● **Aim of the task**
For the material below, the sole required output is the number of lines that include "Inductive".

● **Task inputs**
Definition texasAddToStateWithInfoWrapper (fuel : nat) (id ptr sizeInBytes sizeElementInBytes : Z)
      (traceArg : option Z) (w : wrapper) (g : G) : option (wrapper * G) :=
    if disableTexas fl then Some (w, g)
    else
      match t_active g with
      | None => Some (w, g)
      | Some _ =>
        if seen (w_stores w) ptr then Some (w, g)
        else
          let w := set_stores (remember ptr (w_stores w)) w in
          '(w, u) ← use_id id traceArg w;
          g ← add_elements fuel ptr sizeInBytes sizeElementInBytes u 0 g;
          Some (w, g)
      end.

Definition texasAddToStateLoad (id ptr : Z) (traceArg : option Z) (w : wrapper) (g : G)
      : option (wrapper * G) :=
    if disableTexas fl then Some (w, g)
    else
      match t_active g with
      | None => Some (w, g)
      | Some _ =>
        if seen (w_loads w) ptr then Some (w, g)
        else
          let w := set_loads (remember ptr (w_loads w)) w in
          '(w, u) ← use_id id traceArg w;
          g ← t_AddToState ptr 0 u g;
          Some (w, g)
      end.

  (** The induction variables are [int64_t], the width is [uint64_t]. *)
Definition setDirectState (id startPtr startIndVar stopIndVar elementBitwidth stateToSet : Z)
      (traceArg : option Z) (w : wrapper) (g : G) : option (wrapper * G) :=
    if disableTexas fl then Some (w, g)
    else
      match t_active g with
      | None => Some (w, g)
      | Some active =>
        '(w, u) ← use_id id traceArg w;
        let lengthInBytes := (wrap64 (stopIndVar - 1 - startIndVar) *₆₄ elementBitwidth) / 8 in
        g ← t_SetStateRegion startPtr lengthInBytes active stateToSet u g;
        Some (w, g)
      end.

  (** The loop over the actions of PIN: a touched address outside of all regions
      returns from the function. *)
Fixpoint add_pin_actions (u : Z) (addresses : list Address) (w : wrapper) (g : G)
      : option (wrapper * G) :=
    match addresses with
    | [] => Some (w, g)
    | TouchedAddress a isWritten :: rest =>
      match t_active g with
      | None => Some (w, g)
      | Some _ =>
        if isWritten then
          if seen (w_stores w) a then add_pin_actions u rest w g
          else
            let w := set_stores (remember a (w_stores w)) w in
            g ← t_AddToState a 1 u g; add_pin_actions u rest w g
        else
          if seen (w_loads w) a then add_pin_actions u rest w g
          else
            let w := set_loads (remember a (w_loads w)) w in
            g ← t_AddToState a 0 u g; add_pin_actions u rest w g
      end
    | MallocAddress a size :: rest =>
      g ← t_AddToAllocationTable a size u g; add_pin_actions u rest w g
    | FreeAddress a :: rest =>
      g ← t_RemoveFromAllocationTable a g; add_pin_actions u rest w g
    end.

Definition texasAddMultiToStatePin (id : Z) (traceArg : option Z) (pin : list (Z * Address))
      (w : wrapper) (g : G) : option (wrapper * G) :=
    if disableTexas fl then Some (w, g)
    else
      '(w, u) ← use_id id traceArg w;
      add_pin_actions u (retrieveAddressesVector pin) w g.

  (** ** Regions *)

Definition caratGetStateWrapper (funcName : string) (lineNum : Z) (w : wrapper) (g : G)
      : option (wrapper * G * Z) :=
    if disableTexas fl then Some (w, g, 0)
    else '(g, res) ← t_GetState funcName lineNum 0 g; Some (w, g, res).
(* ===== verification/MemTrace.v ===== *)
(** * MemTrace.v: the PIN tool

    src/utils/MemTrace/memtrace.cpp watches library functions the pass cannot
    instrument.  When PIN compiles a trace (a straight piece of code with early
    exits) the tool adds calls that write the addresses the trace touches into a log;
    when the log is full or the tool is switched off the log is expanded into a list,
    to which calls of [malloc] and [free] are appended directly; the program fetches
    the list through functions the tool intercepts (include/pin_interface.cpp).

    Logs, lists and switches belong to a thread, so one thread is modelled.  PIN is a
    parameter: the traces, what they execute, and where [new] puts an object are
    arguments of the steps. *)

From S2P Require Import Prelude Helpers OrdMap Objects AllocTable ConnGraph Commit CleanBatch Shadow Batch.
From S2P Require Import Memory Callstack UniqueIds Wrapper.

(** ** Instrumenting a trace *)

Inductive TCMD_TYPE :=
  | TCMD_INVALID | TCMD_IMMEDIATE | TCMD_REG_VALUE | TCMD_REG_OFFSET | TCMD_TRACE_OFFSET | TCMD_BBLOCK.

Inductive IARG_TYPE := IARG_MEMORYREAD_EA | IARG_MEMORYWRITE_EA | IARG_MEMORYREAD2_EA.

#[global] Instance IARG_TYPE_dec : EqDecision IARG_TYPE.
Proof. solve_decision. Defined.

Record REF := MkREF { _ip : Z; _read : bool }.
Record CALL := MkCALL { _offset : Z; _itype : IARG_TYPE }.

● **Output for this exercise**
2